Franz Liszt was commissioned to compose a fantasia on the motif B-A-C-H (= B-flat, A, C, B-natural) for the dedication of the new organ in Merseburg Cathedral. However, he was unable to finish it in time; he replaced it with his Fantasia and Fugue on the chorale Ad nos, ad salutarem undam (from Meyerbeer’s opera Le Prophète) on the programme.

This “Prophet Fugue,” as Liszt called it, is one of the most impressive works of secular character in the entire organ literature. Marcel Dupré, one of the 20th century’s greatest organists, arranged it for organ and orchestra, but there was only one documented performance of his version; he played it on a concert tour of the U.S.A., after which it disappeared.

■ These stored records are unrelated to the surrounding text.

(** [CompleteMessage] after it: the status, and whether the request is sent once more. *)
Definition decide_completion (i : nat) (result : CURLcode) (cb : nat) (k : Continuation) (t : Transfer)
    (s : Network) : option Network :=
  h ← handles_ s !! i;
  let '(status, _) := completion platform curl_easy_strerror result t h in
  let answer s := with_worker
    (Answering i (completed platform curl_easy_strerror result t h) cb k) s in
  if failed_by_server status then
    if retries_left h then Some (with_worker (Requeueing i k) (update i retried s))
    else if cancelled h then Some (answer s)
    else Some (answer (update i (with_retry_count (u64 (retry_count h + 1))) s))
  else Some (answer s).

(** A call of the client's function; an empty [std::function] throws. *)
Definition call (cb : option nat) (response : NetworkResponse) (s : Network) : Network :=
  match cb with
  | Some cb => log_event (Called cb response) s
  | None => with_aborted true s
  end.

(** The request handle that a curl handle writes to. *)
Definition write_data (os : list CurlOption) : option nat :=
  foldl (fun acc o => match o with CURLOPT_WRITEDATA i => Some i | _ => acc end) None os.
Definition header_data (os : list CurlOption) : option nat :=
  foldl (fun acc o => match o with CURLOPT_HEADERDATA i => Some i | _ => acc end) None os.

Definition receive_header (p : CURL) (ptr : text) (s : Network) : option Network :=
  os ← easy s !! p; i ← header_data os; h ← handles_ s !! i;
  match HeaderFunction curl_getdate (IsStarted s) ptr h with
  | None => Some (with_aborted true s)
  | Some (r, called) =>
    let s := update i (with_reception r) s in
    Some match called with
         | Some (cb, key, value) => log_event (Header cb key value) s
         | None => s
         end
  end.

Definition receive_data (p : CURL) (status : Z) (ptr : text) (s : Network) : option Network :=
  os ← easy s !! p; i ← write_data os; h ← handles_ s !! i;
  let '(r, stream, called) :=
    RxFunction (IsStarted s) status ptr h (x ← payload h; streams s !! x) in
  let s := update i (with_reception r) s in
  let s := match payload h, stream with
           | Some x, Some stream => with_streams (<[x := stream]> (streams s)) s
           | _, _ => s
           end in
  Some match called with
       | Some (cb, position, data) => log_event (Data cb position data) s
       | None => s
       end.
Lemma after_max_age_none s :
  (forall i, (i < length s - 8)%nat -> occurs_at s (str "max-age=") i = false) -> after_max_age s = None.
Proof.
  induction s as [|c s IH]; intros Hs; [done|]. cbn [after_max_age].
  assert (bool_decide (upper (take 8 (c :: s)) = upper (str "max-age=")) && (8 <? length (c :: s))%nat = false) as ->.
  { destruct (Nat.ltb_spec 8 (length (c :: s))); [|by rewrite andb_false_r].
    pose proof (Hs 0%nat ltac:(lia)) as H0. unfold occurs_at in H0. rewrite drop_0 in H0.
    change (length (str "max-age=")) with 8%nat in H0. by rewrite H0. }
  apply IH. intros i Hi. rewrite <- (occurs_cons c). apply Hs. simpl. lia.
Qed.

Lemma after_max_age_some s j :
  (j < length s - 8)%nat -> occurs_at s (str "max-age=") j = true ->
  (forall i, (i < j)%nat -> occurs_at s (str "max-age=") i = false) ->
  after_max_age s = Some (drop (j + 8) s).
Proof.
  revert j. induction s as [|c s IH]; intros j Hj Ho Hb; [simpl in Hj; lia|]. cbn [after_max_age].
  destruct j as [|j].
  - unfold occurs_at in Ho. rewrite drop_0 in Ho. change (length (str "max-age=")) with 8%nat in Ho.
    rewrite Ho. by replace (8 <? length (c :: s))%nat with true by (symmetry; apply Nat.ltb_lt; lia).
  - pose proof (Hb 0%nat ltac:(lia)) as H0. unfold occurs_at in H0. rewrite drop_0 in H0.
    change (length (str "max-age=")) with 8%nat in H0. rewrite H0. cbn [andb].
    rewrite (IH j).
    + done.
    + simpl in Hj. lia.
    + by rewrite <- (occurs_cons c).
    + intros i Hi. rewrite <- (occurs_cons c). apply Hb. lia.
Qed.

Lemma find_max_age s (o : nat) :
  (8 <= length s)%nat -> (o <= length s)%nat -> Z.of_nat (length s) < 2 ^ 63 ->
  exists r, CaseInsensitiveFind s (str "max-age=") (Z.of_nat o) = Some r /\
    match after_max_age (drop o s) with
    | None => r = npos
    | Some t => r <> npos /\ substr (Z.to_nat (r + 8)) s = Some t
    end.
Proof.
  intros H8 Ho H63. unfold CaseInsensitiveFind.
  destruct (find_loop_eq s (str "max-age=") (length s + 2) o) as (r & E & Hr); [done|done|lia|lia|].
  change (length (str "max-age=")) with 8%nat in Hr.
  exists r. split; [done|]. destruct Hr as [[-> Hr] | (j & -> & Hj & Hoc & Hr)].
  - rewrite after_max_age_none; [done|]. intros i Hi. rewrite length_drop in Hi. rewrite occurs_drop.
    apply Hr. lia.
  - rewrite (after_max_age_some _ (j - o)).
    + split; [unfold npos, size_max; lia|]. replace (Z.to_nat (Z.of_nat j + 8)) with (j + 8)%nat by lia.
      unfold substr. destruct (Nat.ltb_spec (length s) (j + 8)); [lia|].
      rewrite drop_drop. do 2 f_equal. lia.
    + rewrite length_drop. lia.
    + rewrite occurs_drop. replace (o + (j - o))%nat with j by lia. done.
    + intros i Hi. rewrite occurs_drop. apply Hr. lia.
Qed.

Lemma after_max_age_skip c s : SimpleToUpper c <> "M"%char -> after_max_age (c :: s) = after_max_age s.
Proof.
  intros Hc. cbn [after_max_age].
  assert (bool_decide (upper (take 8 (c :: s)) = upper (str "max-age=")) = false) as ->; [|done].
  apply bool_decide_eq_false. intros E. by injection E.
Qed.

(** There is no [max-age=] in the name. *)
Lemma after_cache_control name x value :
  upper name = upper (str "Cache-Control") ->
  after_max_age (drop 8 (name ++ colon :: x :: value)) = after_max_age (x :: value).
Proof.
  intros E. pose proof (f_equal length E) as Hl. rewrite upper_length in Hl.
  do 13 (destruct name as [|? name]; [discriminate Hl|]). destruct name; [|discriminate Hl].
  unfold upper in E. cbn in E. injection E as ?????????????.
  cbn [app drop].
  repeat (rewrite after_max_age_skip; [|match goal with
    | H : SimpleToUpper ?c = _ |- SimpleToUpper ?c <> _ => rewrite H
    | _ => idtac end; vm_compute; discriminate]).
  done.
Qed.

(** ** The meaning of a line *)

(** The character of a line at a place of its value, or the terminating NUL. *)
Lemma char_at_value name x value k :
  length name = 13%nat -> (k <= length value)%nat ->
  char_at (name ++ colon :: x :: value) (15 + Z.of_nat k) =
  Some match drop k value with c :: _ => c | [] => char_of 0 end.
Proof.
  intros Hn Hk. unfold char_at. rewrite length_app, Hn. cbn [length].
  destruct (Z.eqb_spec (15 + Z.of_nat k) (Z.of_nat (13 + S (S (length value))))) as [E|E].
  - by rewrite drop_ge by lia.
  - replace (Z.to_nat (15 + Z.of_nat k)) with (length name + (2 + k))%nat by lia.
    rewrite lookup_app_r, Nat.add_comm, Nat.add_sub by lia.
    destruct (lookup_lt_is_Some_2 value k) as [c Ec]; [lia|]. rewrite (drop_S _ _ _ Ec).
    change ((colon :: x :: value) !! (2 + k)%nat) with (value !! k). done.
Qed.

Lemma content_range name x value r :
  length name = 13%nat -> value <> [] ->
  Z.of_nat (length (name ++ colon :: x :: value)) < 2 ^ 63 ->
  (is_bytes ← CaseInsensitiveStartsWith (name ++ colon :: x :: value) (str "bytes ") 15;
   if (is_bytes : bool) then
     c ← char_at (name ++ colon :: x :: value) 21;
     if is_char 42 c then
       c' ← char_at (name ++ colon :: x :: value) 22;
       if is_char 47 c' then Some (with_range_out true r) else Some r
     else if is_digit c then
       v ← substr 21 (name ++ colon :: x :: value); n ← stol v; Some (with_offset (u64 n) r)
     else Some r
   else Some r) =
  (if bool_decide (upper (take 6 value) = upper (str "bytes ")) then
     match drop 6 value with
     | c :: t =>
       if is_char 42 c then
         Some match t with c' :: _ => if is_char 47 c' then with_range_out true r else r | [] => r end
       else if is_digit c then n ← stol (c :: t); Some (with_offset (u64 n) r)
       else Some r
     | [] => Some r
     end
   else Some r).
Proof.
  intros Hn Hv H63. set (s := name ++ colon :: x :: value) in *.
  assert (length s = 15 + length value)%nat as Hs by (unfold s; rewrite length_app, Hn; done).
  assert (forall k, drop (15 + k) s = drop k value) as Hdrop.
  { intros k. unfold s. replace (15 + k)%nat with (length name + (2 + k))%nat by lia. by rewrite drop_app_add. }
  change 15 with (Z.of_nat 15).
  destruct (decide (length value < 6)%nat) as [Hl|Hl].
  { rewrite starts_with_short by (simpl; lia). cbn [mbind option_bind].
    rewrite bool_decide_false; [done|]. intros E%(f_equal length).
    rewrite !upper_length, length_take in E. change (length (str "bytes ")) with 6%nat in E. lia. }
  rewrite starts_with_eq by (simpl; lia). cbn [mbind option_bind]. unfold occurs_at.
  change (length (str "bytes ")) with 6%nat. change (drop 15 s) with (drop (15 + 0) s).
  rewrite Hdrop, drop_0.
  case_bool_decide; [|done].
  pose proof (char_at_value name x value 6 Hn ltac:(lia)) as E21. fold s in E21.
  change (15 + Z.of_nat 6) with 21 in E21. rewrite E21.
  cbn [mbind option_bind]. destruct (drop 6 value) as [|c t] eqn:Ed; [done|].
  assert (length value = 7 + length t)%nat as Hvt.
  { apply (f_equal length) in Ed. rewrite length_drop in Ed. simpl in Ed. lia. }
  destruct (is_char 42 c).
  - pose proof (char_at_value name x value (6 + 1) Hn ltac:(lia)) as E22. fold s in E22.
    change (15 + Z.of_nat (6 + 1)) with 22 in E22. rewrite E22, <- drop_drop, Ed, skipn_cons, drop_0.
    cbn [mbind option_bind].
    destruct t as [|c' t]; [done|]. by destruct (is_char 47 c').
  - destruct (is_digit c); [|done]. unfold substr.
    destruct (Nat.ltb_spec (length s) 21); [lia|]. cbn [mbind option_bind].
    by rewrite <- Ed, <- (Hdrop 6%nat).
Qed.

Lemma remember_line curl_getdate name x value r :
  colon_free name -> value <> [] -> Z.of_nat (length (name ++ colon :: x :: value)) < 2 ^ 63 ->
  remember curl_getdate (name ++ colon :: x :: value) r = header_meaning curl_getdate name x value r.
Proof.
  intros Hname Hv H63. set (s := name ++ colon :: x :: value) in *.
  assert (forall known, colon_free known ->
    CaseInsensitiveStartsWith s (known ++ [colon]) 0 = Some (bool_decide (upper name = upper known)))
    as Hstart by (intros; apply starts_with_name; (done || fold s; lia)).
  assert (forall known n, upper name = upper known -> n = (length known + 2)%nat -> substr n s = Some value) as Hsub.
  { intros known n E Hn. apply (f_equal length) in E. rewrite !upper_length in E.
    replace s with (((name ++ [colon]) ++ [x]) ++ value) by (unfold s; by rewrite <- !app_assoc).
    rewrite Hn. replace (length known + 2)%nat with (length ((name ++ [colon]) ++ [x])) by (rewrite !length_app; simpl; lia).
    apply substr_app. }
  unfold remember, header_meaning, is_name.
  change (str "Date:") with (str "Date" ++ [colon]). rewrite Hstart by (repeat constructor). cbn [mbind option_bind].
  case_bool_decide as E1; [by rewrite (Hsub _ 6%nat E1 eq_refl)|].
  change (str "Cache-Control:") with (str "Cache-Control" ++ [colon]). rewrite Hstart by (repeat constructor).
  cbn [mbind option_bind].
  case_bool_decide as E2.
  { assert (15 <= length s)%nat.
    { pose proof (f_equal length E2) as El. rewrite !upper_length in El. unfold s. rewrite length_app, El. simpl. lia. }
    destruct (find_max_age s 8) as (i & Ei & Hi); [lia..|]. change (Z.of_nat 8) with 8 in Ei. rewrite Ei.
    cbn [mbind option_bind]. unfold s in Hi at 1. rewrite after_cache_control in Hi by done.
    destruct (after_max_age (x :: value)) as [t|].
    - destruct Hi as [Hi ->]. replace (i =? npos) with false by lia. done.
    - subst i. by rewrite Z.eqb_refl. }
  change (str "Expires:") with (str "Expires" ++ [colon]). rewrite Hstart by (repeat constructor).
  cbn [mbind option_bind].
  case_bool_decide as E3; [rewrite (Hsub _ 9%nat E3 eq_refl); cbn [mbind option_bind]; by repeat case_bool_decide|].
  change (str "ETag:") with (str "ETag" ++ [colon]). rewrite Hstart by (repeat constructor). cbn [mbind option_bind].
  case_bool_decide as E4; [by rewrite (Hsub _ 6%nat E4 eq_refl)|].
  change (str "Content-Type:") with (str "Content-Type" ++ [colon]). rewrite Hstart by (repeat constructor).
  cbn [mbind option_bind].
  case_bool_decide as E5; [by rewrite (Hsub _ 14%nat E5 eq_refl)|].
  change (str "Content-Range:") with (str "Content-Range" ++ [colon]). rewrite Hstart by (repeat constructor).
  cbn [mbind option_bind].
  case_bool_decide as E6; [|done].
  apply content_range; [|done..]. apply (f_equal length) in E6. by rewrite !upper_length in E6.
Qed.
(** ** The invariant *)

Definition running (w : Worker) : bool := match w with NoWorker | Starting => false | _ => true end.

(** Before the first worker runs, no call of [Send] gets past [Initialize]. *)
Definition early (c : Caller) : bool :=
  match c with Sending _ _ | Initializing _ _ | Locking _ _ | Waiting _ _ => true | _ => false end.

Definition idle_ok (w : Worker) (es : list EventInfo) (l : list RequestHandle) (cs : gmap nat Caller) : Prop :=
  running w = false ->
  es = [] /\ Forall (fun h => in_use h = false) l /\ map_Forall (fun _ c => early c = true) cs.

(** The worker ends neither its loop nor, with the messages that libcurl has, a request that
    it does not release. *)
Definition lawful (w : Worker) : Prop :=
  match w with Leaving | Tearing _ | Stopping | Unknown _ _ _ => False | _ => True end.

(** The handle that the worker is at belongs to the request that it works for. *)
Definition at_handle (w : Worker) (l : list RequestHandle) : Prop :=
  match w with
  | Deciding i _ cb _ => exists h, l !! i = Some h /\ in_use h = true /\ callback h = Some cb
  | Requeueing i _ | Dropping i _ => exists h, l !! i = Some h /\ in_use h = true
  | Answering i response cb _ =>
    exists h, l !! i = Some h /\ in_use h = true /\ callback h = Some cb /\
              request_id_ response = u64 (handle_id h)
  | _ => True
  end.

Record Inv (s : Network) : Prop := {
  iv_state : state_ s = if running (worker s) then STARTED else STOPPED;
  iv_lawful : lawful (worker s);
  iv_thread : thread_ s = match worker s with NoWorker => false | _ => true end;
  iv_owner : owner s <> Joining;
  iv_idle : idle_ok (worker s) (events_ s) (handles_ s) (callers s);
  iv_length : length (handles_ s) = kTotalHandleCount;
  iv_ptrs : ptrs_ok (handles_ s) (easy s);
  iv_at : at_handle (worker s) (handles_ s);
  iv_conserved : taken s ≡ₚ called s ++ calling (worker s) ++ waiting s }.

Lemma inv_started s : Inv s -> IsStarted s = running (worker s).
Proof. intros []. unfold IsStarted. rewrite iv_state0. by destruct (running (worker s)). Qed.

(** The parts of the state that the invariant does not look at. *)
Lemma inv_frame s s' :
  Inv s -> state_ s' = state_ s -> worker s' = worker s -> thread_ s' = thread_ s ->
  owner s' <> Joining -> handles_ s' = handles_ s -> easy s' = easy s ->
  idle_ok (worker s) (events_ s') (handles_ s) (callers s') ->
  taken s' = taken s -> called s' = called s -> Inv s'.
Proof.
  intros [] Es Ew Et Eo Eh Ee Hi Ht Hc. unfold waiting in *.
  constructor; unfold waiting; rewrite ?Es, ?Ew, ?Et, ?Eh, ?Ee, ?Ht, ?Hc; done.
Qed.

(** An event that is neither a request nor an answer. *)
Definition neutral (e : Event) : Prop := taken_by e = [] /\ called_by e = [].

Lemma taken_log s e : taken (log_event e s) = taken s ++ taken_by e.
Proof. unfold taken. cbn. rewrite bind_app. f_equal. cbn. apply app_nil_r. Qed.
Lemma called_log s e : called (log_event e s) = called s ++ called_by e.
Proof. unfold called. cbn. rewrite bind_app. f_equal. cbn. apply app_nil_r. Qed.

Lemma inv_neutral s e : Inv s -> neutral e -> Inv (log_event e s).
Proof.
  intros H [E1 E2]. eapply inv_frame; try done; [apply H..| |]; rewrite ?taken_log, ?called_log, ?E1, ?E2; apply app_nil_r.
Qed.

Lemma inv_caller s t c : Inv s -> (running (worker s) = false -> early c = true) -> Inv (with_caller t c s).
Proof.
  intros H Hc. eapply inv_frame; try done; [apply H|]. intros Hr. destruct (iv_idle _ H Hr) as (? & ? & ?).
  split_and!; [done..|]. cbn. apply map_Forall_insert_2; auto.
Qed.

Lemma inv_finish s t : Inv s -> Inv (finish t s).
Proof.
  intros H. eapply inv_frame; try done; [apply H|]. intros Hr. destruct (iv_idle _ H Hr) as (? & ? & ?).
  split_and!; [done..|]. cbn. by apply map_Forall_delete.
Qed.

Lemma inv_return s t o : Inv s -> Inv (return_ t o s).
Proof. intros H. apply inv_neutral; [by apply inv_finish|done]. Qed.

(** A call that is past [Initialize] shows that the worker runs. *)
Lemma inv_running s t c : Inv s -> callers s !! t = Some c -> early c = false -> running (worker s) = true.
Proof.
  intros H Et Ec. destruct (running (worker s)) eqn:Er; [done|].
  destruct (iv_idle _ H Er) as (_ & _ & Hm). specialize (Hm t c Et). cbn in Hm. congruence.
Qed.

Lemma inv_running_frame s s' :
  Inv s -> running (worker s) = true ->
  state_ s' = state_ s -> worker s' = worker s -> thread_ s' = thread_ s -> owner s' = owner s ->
  handles_ s' = handles_ s -> easy s' = easy s -> log s' = log s -> Inv s'.
Proof.
  intros H Hr Es Ew Et Eo Eh Ee El. eapply inv_frame; try done; unfold taken, called; rewrite ?El; try done.
  - rewrite Eo. apply H.
  - intros Hr'. congruence.
Qed.

(** A quiet change of a handle, while the worker runs. *)
Lemma at_handle_quiet w l f i : quiet f -> at_handle w l -> at_handle w (alter f i l).
Proof.
  intros Hf. assert (forall j h, l !! j = Some h -> exists h', alter f i l !! j = Some h' /\
    in_use h' = in_use h /\ callback h' = callback h /\ handle_id h' = handle_id h) as Hq.
  { intros j h Ej. destruct (decide (i = j)) as [->|Hne].
    - exists (f h). rewrite list_lookup_alter_eq, Ej. destruct (Hf h) as (? & ? & ? & ?). by split_and!.
    - exists h. by rewrite list_lookup_alter_ne. }
  destruct w; cbn; try done.
  - intros (h & E & Hu & Hc). destruct (Hq _ _ E) as (h' & ? & ? & ? & ?). exists h'. split_and!; congruence.
  - intros (h & E & Hu). destruct (Hq _ _ E) as (h' & ? & ? & ? & ?). exists h'. split_and!; congruence.
  - intros (h & E & Hu & Hc & Hid). destruct (Hq _ _ E) as (h' & ? & ? & ? & ?). exists h'. split_and!; congruence.
  - intros (h & E & Hu). destruct (Hq _ _ E) as (h' & ? & ? & ? & ?). exists h'. split_and!; congruence.
Qed.

Lemma held_fmap l l' : held_at <$> l = held_at <$> l' -> held l = held l'.
Proof.
  revert l'. induction l as [|h l IH]; intros [|h' l']; try done. cbn. intros [= E1 E2].
  unfold held in *. cbn. by rewrite E1, (IH l').
Qed.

The piece remained in obscurity until organists Olivier Latry and Denny Wilke discovered the performance material in the basement of Villa Meudon in Paris, where Dupré had lived.

This version of the “Prophet Fugue” for organ and orchestra was played for the first time in Europe on 23 September 2007 in Merseburg, the same venue where the solo work was first given in 1855; the performers were Olivier Latry and the Anhaltische Philharmonie Dessau, Michael Schönheit conducting.